Machine-supported monitoring of plant communities and habitats
2026 - 2029
Cooperation FinancingIn Switzerland, 48% of habitats are threatened, but they are often poorly monitored because confident identifications of habitat types and related species are time-consuming and require expert knowledge.
We aim to foster habitat monitoring in Switzerland by developing algorithms that can semi-automatically identify plant communities from videos and link them to habitat types. We recently demonstrated the impact of machine-learning support in biodiversity monitoring by integrating image-based species identification (FlorID) into FlorApp, a leading app to monitor Swiss biodiversity.
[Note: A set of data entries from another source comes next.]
(** * String algorithms of the repository: Knuth-Morris-Pratt search and
    minimum-cost string conversion.

    The Python functions of [strings/knuth_morris_pratt.py] and
    [strings/min_cost_string_conversion.py] are embedded as Rocq functions.
    A Python [str] is a list of characters, a Python list is a list indexed
    with stdpp's lookup, and an index out of range is the value
    [IndexError] of the [result] type.  The [while] loops of the source are
    iterated with a fuel; running out of it is the value [OutOfFuel], and
    the theorems show that a stated amount of fuel is always enough. *)

From Stdlib Require Import ZArith Lia Ascii String DecimalString.
From stdpp Require Import base numbers list strings.

Local Open Scope nat_scope.

(** ** Python values and control flow *)

(** A character, and a Python [str] as the list of its characters. *)
Abbreviation char := ascii.
Abbreviation str := (list ascii).

(** A string literal as a Python [str]. *)
Definition py (s : string) : str := list_ascii_of_string s.

Inductive result (A : Type) : Type :=
  | Ok (a : A)
  | IndexError
  | OutOfFuel.
Arguments Ok {A} a.
Arguments IndexError {A}.
Arguments OutOfFuel {A}.

Definition bind {A B : Type} (r : result A) (k : A -> result B) : result B :=
  match r with
  | Ok a => k a
  | IndexError => IndexError
  | OutOfFuel => OutOfFuel
  end.

Notation "'let*' x ':=' r 'in' k" := (bind r (fun x => k))
  (at level 10, x pattern, r at level 100, k at level 200).

(** [l[i]] for an index that is a non-negative counter. *)
Definition index {A : Type} (l : list A) (i : nat) : result A :=
  match l !! i with
  | Some x => Ok x
  | None => IndexError
  end.

(** One pass through a [while] loop: go round again with a new state
    ([Continue], which covers Python's [continue] and the fall through the
    end of the body), leave the function with a value ([Return]), or raise. *)
Inductive flow (S R : Type) : Type :=
  | Continue (s : S)
  | Return (r : R)
  | Raise.
Arguments Continue {S R} s.
Arguments Return {S R} r.
Arguments Raise {S R}.

Fixpoint while {S R : Type} (fuel : nat) (body : S -> flow S R) (s : S) : result R :=
  match fuel with
  | O => OutOfFuel
  | Datatypes.S fuel' =>
      match body s with
      | Continue s' => while fuel' body s'
      | Return r => Ok r
      | Raise => IndexError
      end
  end.

(** The states a loop goes through, starting from [s0]. *)
Inductive visits {S R : Type} (body : S -> flow S R) (s0 : S) : S -> Prop :=
  | visits_start : visits body s0 s0
  | visits_next s s' : visits body s0 s -> body s = Continue s' -> visits body s0 s'.

(** ** knuth_morris_pratt.py *)

(** The loop of [get_failure_array]; the state is [(failure, i, j)].  The
    counters start at 0 and 1 and are only incremented or loaded from
    [failure], which holds earlier values of [i]: they are naturals. *)
Definition failure_iter (pattern : str) (st : list nat * nat * nat)
  : flow (list nat * nat * nat) (list nat) :=
  let '(failure, i, j) := st in
  if j <? length pattern then
    match pattern !! i, pattern !! j with
    | Some a, Some b =>
        if bool_decide (a = b) then
          Continue (failure ++ [i + 1], i + 1, j + 1)
        else if 0 <? i then
          match failure !! (i - 1) with
          | Some k => Continue (failure, k, j)
          | None => Raise
          end
        else Continue (failure ++ [i], i, j + 1)
    | _, _ => Raise
    end
  else Return failure.

Definition get_failure_array (fuel : nat) (pattern : str) : result (list nat) :=
  while fuel (failure_iter pattern) ([0], 0, 1).

(** The scan loop of [kmp]; the state is [(i, j)], the indices into the
    text and the pattern.  [j == len(pattern) - 1] is compared over the
    integers, as Python does. *)
Definition kmp_iter (pattern text : str) (failure : list nat) (st : nat * nat)
  : flow (nat * nat) bool :=
  let '(i, j) := st in
  if i <? length text then
    match pattern !! j, text !! i with
    | Some p, Some t =>
        if bool_decide (p = t) then
          if (Z.of_nat j =? Z.of_nat (length pattern) - 1)%Z then Return true
          else Continue (i + 1, j + 1)
        else if 0 <? j then
          match failure !! (j - 1) with
          | Some k => Continue (i, k)
          | None => Raise
          end
        else Continue (i + 1, j)
    | _, _ => Raise
    end
  else Return false.

Definition kmp (fuel : nat) (pattern text : str) : result bool :=
  let* failure := get_failure_array fuel pattern in
  while fuel (kmp_iter pattern text failure) (0, 0).

(** Fuel that is enough for both loops of [kmp]. *)
Definition enough (pattern text : str) : nat :=
  2 * length pattern + 2 * length text + 2.

(** *** What the functions are specified against *)

(** [k] is the length of a proper prefix of [w] that is also a suffix of it. *)
Definition border (w : str) (k : nat) : Prop :=
  k < length w /\ take k w = drop (length w - k) w.

Definition longest_border (w : str) (k : nat) : Prop :=
  border w k /\ forall k', border w k' -> k' <= k.

(** [pattern] is a contiguous part of [text], starting at offset [length l1]. *)
Definition occurs (pattern text : str) : Prop :=
  exists l1 l2 : str, text = l1 ++ pattern ++ l2.

(** The naive scan: try every offset, compare symbol by symbol. *)
Fixpoint starts_with (pattern text : str) : bool :=
  match pattern, text with
  | [], _ => true
  | _ :: _, [] => false
  | p :: pattern', t :: text' => bool_decide (p = t) && starts_with pattern' text'
  end.

Fixpoint naive_scan (pattern text : str) : bool :=
  starts_with pattern text ||
  match text with
  | [] => false
  | _ :: text' => naive_scan pattern text'
  end.

(** ** min_cost_string_conversion.py *)

(** [t[i][j]] and [t[i][j] = v] on a list of rows.  The rows are built by a
    nested list comprehension, so they are distinct objects and an
    assignment changes one row only. *)
Definition get2 {A : Type} (t : list (list A)) (i j : nat) : result A :=
  let* row := index t i in
  index row j.

Definition set2 {A : Type} (t : list (list A)) (i j : nat) (v : A)
  : result (list (list A)) :=
  let* row := index t i in
  if j <? length row then Ok (<[i := <[j := v]> row]> t) else IndexError.

(** [for x in xs: s = body(x, s)], stopping at the first error. *)
Fixpoint for_each {S : Type} (xs : list nat) (body : nat -> S -> result S) (s : S)
  : result S :=
  match xs with
  | [] => Ok s
  | x :: xs' => let* s' := body x s in for_each xs' body s'
  end.

(** The operation strings: ["C%c" % a], ["R%c" % a + str(b)], ["D%c" % a]
    and ["I%c" % b]. *)
Definition op_copy (a : char) : str := ["C"%char; a].
Definition op_replace (a b : char) : str := ["R"%char; a] ++ [b].
Definition op_delete (a : char) : str := ["D"%char; a].
Definition op_insert (b : char) : str := ["I"%char; b].

Section Costs.

Variables copy_cost replace_cost delete_cost insert_cost : Z.

(** The body of the first loop: column 0 of row [i]. *)
Definition init_column (source_seq : str) (i : nat)
    (tables : list (list Z) * list (list str))
  : result (list (list Z) * list (list str)) :=
  let '(costs, ops) := tables in
  let* costs := set2 costs i 0 (Z.of_nat i * delete_cost)%Z in
  let* a := index source_seq (i - 1) in
  let* ops := set2 ops i 0 (op_delete a) in
  Ok (costs, ops).

(** The body of the second loop: row 0 of column [i]. *)
Definition init_row (destination_seq : str) (i : nat)
    (tables : list (list Z) * list (list str))
  : result (list (list Z) * list (list str)) :=
  let '(costs, ops) := tables in
  let* costs := set2 costs 0 i (Z.of_nat i * insert_cost)%Z in
  let* b := index destination_seq (i - 1) in
  let* ops := set2 ops 0 i (op_insert b) in
  Ok (costs, ops).

(** The body of the inner loop of the third loop nest: the cell [(i, j)]. *)
Definition fill_cell (source_seq destination_seq : str) (i j : nat)
    (tables : list (list Z) * list (list str))
  : result (list (list Z) * list (list str)) :=
  let '(costs, ops) := tables in
  let* a := index source_seq (i - 1) in
  let* b := index destination_seq (j - 1) in
  let* (costs, ops) :=
    if bool_decide (a = b) then
      let* diag := get2 costs (i - 1) (j - 1) in
      let* costs := set2 costs i j (diag + copy_cost)%Z in
      let* a := index source_seq (i - 1) in
      let* ops := set2 ops i j (op_copy a) in
      Ok (costs, ops)
    else
      let* diag := get2 costs (i - 1) (j - 1) in
      let* costs := set2 costs i j (diag + replace_cost)%Z in
      let* a := index source_seq (i - 1) in
      let* b := index destination_seq (j - 1) in
      let* ops := set2 ops i j (op_replace a b) in
      Ok (costs, ops) in
  let* vert := get2 costs (i - 1) j in
  let* cur := get2 costs i j in
  let* (costs, ops) :=
    if (vert + delete_cost <? cur)%Z then
      let* vert := get2 costs (i - 1) j in
      let* costs := set2 costs i j (vert + delete_cost)%Z in
      let* a := index source_seq (i - 1) in
      let* ops := set2 ops i j (op_delete a) in
      Ok (costs, ops)
    else Ok (costs, ops) in
  let* horiz := get2 costs i (j - 1) in
  let* cur := get2 costs i j in
  if (horiz + insert_cost <? cur)%Z then
    let* horiz := get2 costs i (j - 1) in
    let* costs := set2 costs i j (horiz + insert_cost)%Z in
    let* b := index destination_seq (j - 1) in
    let* ops := set2 ops i j (op_insert b) in
    Ok (costs, ops)
  else Ok (costs, ops).

Definition compute_transform_tables (source_string destination_string : str)
  : result (list (list Z) * list (list str)) :=
  let source_seq := source_string in
  let destination_seq := destination_string in
  let len_source_seq := length source_seq in
  let len_destination_seq := length destination_seq in
  let costs := replicate (len_source_seq + 1) (replicate (len_destination_seq + 1) 0%Z) in
  let ops := replicate (len_source_seq + 1) (replicate (len_destination_seq + 1) (py "0")) in
  let* tables := for_each (seq 1 len_source_seq) (init_column source_seq) (costs, ops) in
  let* tables := for_each (seq 1 len_destination_seq) (init_row destination_seq) tables in
  for_each (seq 1 len_source_seq)
    (fun i => for_each (seq 1 len_destination_seq) (fill_cell source_seq destination_seq i))
    tables.

End Costs.

(** [l[k]] for an integer supplied by the caller: a negative index counts
    from the end of the list. *)
Definition py_index {A : Type} (l : list A) (k : Z) : result A :=
  let n := Z.of_nat (length l) in
  if (0 <=? k)%Z then index l (Z.to_nat k)
  else if (- n <=? k)%Z then index l (Z.to_nat (n + k))
  else IndexError.

(** [assemble_transformation]; the fuel bounds the depth of the recursion.
    The list returned by the recursive call is fresh, so [seq.append] is
    the list with one more element.  (Python's own recursion limit is not
    part of the model.) *)
Fixpoint assemble_transformation (fuel : nat) (ops : list (list str)) (i j : Z)
  : result (list str) :=
  match fuel with
  | O => OutOfFuel
  | S fuel' =>
      if (i =? 0)%Z && (j =? 0)%Z then Ok []
      else
        let* row := py_index ops i in
        let* op := py_index row j in
        let* tag := py_index op 0 in
        if bool_decide (tag = "C"%char) || bool_decide (tag = "R"%char) then
          let* seq := assemble_transformation fuel' ops (i - 1) (j - 1) in
          Ok (seq ++ [op])
        else if bool_decide (tag = "D"%char) then
          let* seq := assemble_transformation fuel' ops (i - 1) j in
          Ok (seq ++ [op])
        else
          let* seq := assemble_transformation fuel' ops i (j - 1) in
          Ok (seq ++ [op])
  end.
Lemma digits_fuel_length fuel b n w :
  1 < b → 0 ≤ n < b ^ Z.of_nat w → (length (digits_fuel fuel b n) ≤ w)%nat.
Proof.
  intros Hb. revert n w. induction fuel as [|fuel IH]; intros n w Hn; simpl; [lia|].
  destruct (Z.leb_spec n 0); [simpl; lia|].
  destruct w as [|w].
  { change (Z.of_nat 0) with 0 in Hn. rewrite Z.pow_0_r in Hn. lia. }
  rewrite length_app. simpl.
  assert (length (digits_fuel fuel b (n / b)) ≤ w)%nat; [|lia].
  apply IH. rewrite Nat2Z.inj_succ, Z.pow_succ_r in Hn by lia.
  split; [apply Z.div_pos; lia|]. apply Z.div_lt_upper_bound; lia.
Qed.

Lemma digits_nonempty b n : 0 < n → digits b n ≠ [].
Proof.
  intros Hn. unfold digits. pose proof (Z.log2_nonneg n).
  destruct (Z.to_nat (Z.log2 n + 1)) eqn:E; [lia|]. simpl.
  destruct (Z.leb_spec n 0); [lia|]. by intros [_ ?]%app_eq_nil.
Qed.

Lemma digit_char_digit d : 0 ≤ d < 10 → is_digit (digit_char d) = true.
Proof. intros. unfold digit_char, is_digit. btest; simpl; try lia; done. Qed.

Lemma digit_char_inj d d' : 0 ≤ d < 16 → 0 ≤ d' < 16 → digit_char d = digit_char d' → d = d'.
Proof. intros ??. unfold digit_char. btest; lia. Qed.

Lemma str_int_digits n c : 0 ≤ n → c ∈ str_int n → is_digit c = true.
Proof.
  intros Hn. unfold str_int. destruct (Z.ltb_spec n 0); [lia|].
  destruct (Z.eqb_spec n 0); [by intros ->%list_elem_of_singleton|].
  intros (d & -> & Hd)%list_elem_of_fmap.
  apply digit_char_digit. by eapply digits_fuel_range.
Qed.

Lemma str_int_nonempty n : str_int n ≠ [].
Proof.
  unfold str_int. destruct (Z.ltb_spec n 0); [done|].
  destruct (Z.eqb_spec n 0); [done|]. intros E%fmap_nil_inv.
  by apply digits_nonempty in E; [|lia].
Qed.

Lemma int_of_digits_chars l :
  Forall (λ d, 0 ≤ d < 10) l →
  int_of_digits (digit_char <$> l) = foldl (λ acc d, acc * 10 + d) 0 l.
Proof.
  intros Hl. unfold int_of_digits.
  assert (∀ z, foldl (λ acc c, acc * 10 + (c - 48)) z (digit_char <$> l) =
               foldl (λ acc d, acc * 10 + d) z l) as H; [|apply H].
  induction Hl as [|d l Hd Hl IH]; intros z; [done|].
  rewrite fmap_cons. simpl. rewrite IH. f_equal. unfold digit_char. btest; lia.
Qed.

(** [int(str(n)) == n] *)
Lemma int_of_str_int n : 0 ≤ n → int_of_digits (str_int n) = n.
Proof.
  intros Hn. unfold str_int. destruct (Z.ltb_spec n 0); [lia|].
  destruct (Z.eqb_spec n 0); [by subst|].
  rewrite int_of_digits_chars; [by apply digits_value|].
  apply Forall_forall. intros d Hd. by eapply digits_fuel_range.
Qed.

Lemma str_int_inj n m : 0 ≤ n → 0 ≤ m → str_int n = str_int m → n = m.
Proof. intros Hn Hm E%(f_equal int_of_digits). by rewrite !int_of_str_int in E. Qed.

Lemma length_zfill w l : (length l ≤ w)%nat → length (zfill w l) = w.
Proof. intros. unfold zfill. rewrite length_app, length_replicate. lia. Qed.

Lemma length_fmt_hex w n :
  (0 < w)%nat → 0 ≤ n < 16 ^ Z.of_nat w → length (fmt_hex w n) = w.
Proof.
  intros Hw Hn. apply length_zfill. destruct (n =? 0); [done|].
  rewrite length_fmap. by apply digits_fuel_length.
Qed.

Lemma length_fmt_dec w n :
  (0 < w)%nat → 0 ≤ n < 10 ^ Z.of_nat w → length (fmt_dec w n) = w.
Proof.
  intros Hw Hn. apply length_zfill. unfold str_int.
  destruct (Z.ltb_spec n 0); [lia|]. destruct (n =? 0); [done|].
  rewrite length_fmap. by apply digits_fuel_length.
Qed.

Lemma length_hex l : length (hex l) = (2 * length l)%nat.
Proof.
  unfold hex. induction l as [|b l IH]; [done|].
  rewrite fmap_cons. simpl. rewrite IH. lia.
Qed.

(** [data.hex()] is reversible: the report shows every captured octet. *)
Lemma hex_inj l k : bytes_ok l → bytes_ok k → hex l = hex k → l = k.
Proof.
  intros Hl. revert k. induction Hl as [|a l Ha Hl IH]; intros k Hk E.
  { destruct k; [done|]. by apply (f_equal length) in E. }
  destruct Hk as [|b k Hb Hk]; [by apply (f_equal length) in E|].
  unfold is_byte in *. unfold hex in E. rewrite !fmap_cons in E. simpl in E.
  injection E as E1 E2 E3.
  apply digit_char_inj in E1; [|split; [apply Z.div_pos|apply Z.div_lt_upper_bound]; lia..].
  apply digit_char_inj in E2; [|apply Z.mod_pos_bound; lia..].
  f_equal; [|by apply IH].
  rewrite (Z.div_mod a 16), (Z.div_mod b 16) by lia. congruence.
Qed.

(** ** Laws: sorting *)

Lemma text_leb_total l k : text_leb l k = true ∨ text_leb k l = true.
Proof.
  revert k. induction l as [|a l IH]; intros [|b k]; simpl; auto.
  destruct (Z.ltb_spec a b), (Z.ltb_spec b a), (Z.eqb_spec a b), (Z.eqb_spec b a);
    simpl; try lia; auto.
Qed.

Lemma text_leb_antisym l k : text_leb l k = true → text_leb k l = true → l = k.
Proof.
  revert k. induction l as [|a l IH]; intros [|b k]; simpl; try done.
  destruct (Z.ltb_spec a b), (Z.ltb_spec b a), (Z.eqb_spec a b), (Z.eqb_spec b a);
    simpl; try lia; try done.
  intros ??. f_equal; [done|auto].
Qed.

Lemma text_leb_trans l k m :
  text_leb l k = true → text_leb k m = true → text_leb l m = true.
Proof.
  revert k m. induction l as [|a l IH]; intros [|b k] [|c m]; simpl; try done.
  destruct (Z.ltb_spec a b), (Z.ltb_spec b c), (Z.ltb_spec a c), (Z.eqb_spec a b),
    (Z.eqb_spec b c), (Z.eqb_spec a c); simpl; try lia; try done. apply IH.
Qed.

Global Instance text_le_total : Total text_le.
Proof. intros l k. apply text_leb_total. Qed.

Global Instance text_le_trans : Transitive text_le.
Proof. intros l k m. apply text_leb_trans. Qed.

Global Instance text_le_antisym : AntiSymm (=) text_le.
Proof. intros l k. apply text_leb_antisym. Qed.

Lemma sorted_perm l : sorted l ≡ₚ l.
Proof. apply merge_sort_Permutation. Qed.

(** Sorting forgets the order and nothing else. *)
Lemma sorted_permutation l k : l ≡ₚ k → sorted l = sorted k.
Proof.
  intros H.
  apply (StronglySorted_unique text_le); [apply (StronglySorted_merge_sort text_le)..|].
  by rewrite (sorted_perm l), (sorted_perm k).
Qed.

(** ** Laws: dictionaries *)

Section dict.
Context {K V : Type} `{EqDecision K}.
Implicit Types (d : list (K * V)).

Lemma dict_get_set k k' v d :
  dict_get k' (dict_set k v d) = if decide (k = k') then Some v else dict_get k' d.
Proof.
  induction d as [|[k0 v0] d IH]; simpl; [done|].
  destruct (decide (k0 = k)) as [->|]; simpl.
  - by destruct (decide (k = k')).
  - rewrite IH. destruct (decide (k0 = k')) as [->|], (decide (k = k')); congruence.
Qed.

Lemma dict_keys_set k v d x : x ∈ (dict_set k v d).*1 ↔ x = k ∨ x ∈ d.*1.
Proof.
  induction d as [|[k0 v0] d IH]; simpl; [by rewrite list_elem_of_singleton, elem_of_nil; tauto|].
  destruct (decide (k0 = k)) as [->|Hne]; simpl; rewrite !elem_of_cons; [|rewrite IH]; tauto.
Qed.

Lemma dict_get_None k d : dict_get k d = None ↔ (k ∉ d.*1).
Proof.
  induction d as [|[k0 v0] d IH]; simpl; [split; [intros _; apply not_elem_of_nil|done]|].
  rewrite not_elem_of_cons. case_decide; [naive_solver|]. rewrite IH. naive_solver.
Qed.

Lemma dict_get_In k v d : NoDup d.*1 → (k, v) ∈ d → dict_get k d = Some v.
Proof.
  induction d as [|[k0 v0] d IH]; simpl; intros Hd Hin; [by apply elem_of_nil in Hin|].
  apply NoDup_cons in Hd as [Hk Hd]. apply elem_of_cons in Hin as [[= -> ->]|Hin].
  { by rewrite decide_True. }
  rewrite decide_False; [auto|]. intros ->. apply Hk, list_elem_of_fmap. by exists (k, v).
Qed.

Lemma dict_set_NoDup k v d : NoDup d.*1 → NoDup (dict_set k v d).*1.
Proof.
  induction d as [|[k0 v0] d IH]; simpl; intros Hd; [apply NoDup_singleton|].
  apply NoDup_cons in Hd as [Hk Hd].
  destruct (decide (k0 = k)) as [->|Hne]; simpl; constructor; auto.
  rewrite dict_keys_set. naive_solver.
Qed.

Lemma dict_of_NoDup (l : list (K * V)) : NoDup (dict_of l).*1.
Proof.
  unfold dict_of. induction l as [|p l IH] using rev_ind; [constructor|].
  rewrite foldl_app. by apply dict_set_NoDup.
Qed.

Lemma dict_of_snoc (l : list (K * V)) k v : dict_of (l ++ [(k, v)]) = dict_set k v (dict_of l).
Proof. unfold dict_of. by rewrite foldl_app. Qed.

Lemma dict_get_pop k k' d :
  dict_get k' (dict_pop k d) = if decide (k = k') then None else dict_get k' d.
Proof.
  induction d as [|[k0 v0] d IH]; simpl; [by case_decide|].
  unfold dict_pop in *. rewrite filter_cons. simpl.
  destruct (decide (k0 = k)) as [->|Hk].
  - rewrite decide_False by tauto. rewrite IH. by destruct (decide (k = k')).
  - rewrite decide_True by done. simpl. rewrite IH.
    destruct (decide (k0 = k')) as [->|]; [by rewrite decide_False|done].
Qed.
Here, we propose to make the next step and build the foundation for a service to rapidly monitor plant communities and habitats.
We envision
- vision models trained with the FlorID image database, which can handle numerous frames depicting multiple plant species simultaneously,
- a recommender system trained on the best vegetation survey data available to suggest expected but not yet observed species from partial species lists, and
- two habitat classifiers: a multimodal one, considering point observations of environmental variables and high-resolution remote-sensing images, and a vision model considering in situ photos. Given the importance of monitoring habitats, the popularity of FlorApp, and the timely nature of this innovative step, we expect the proposed tools to be of great impact.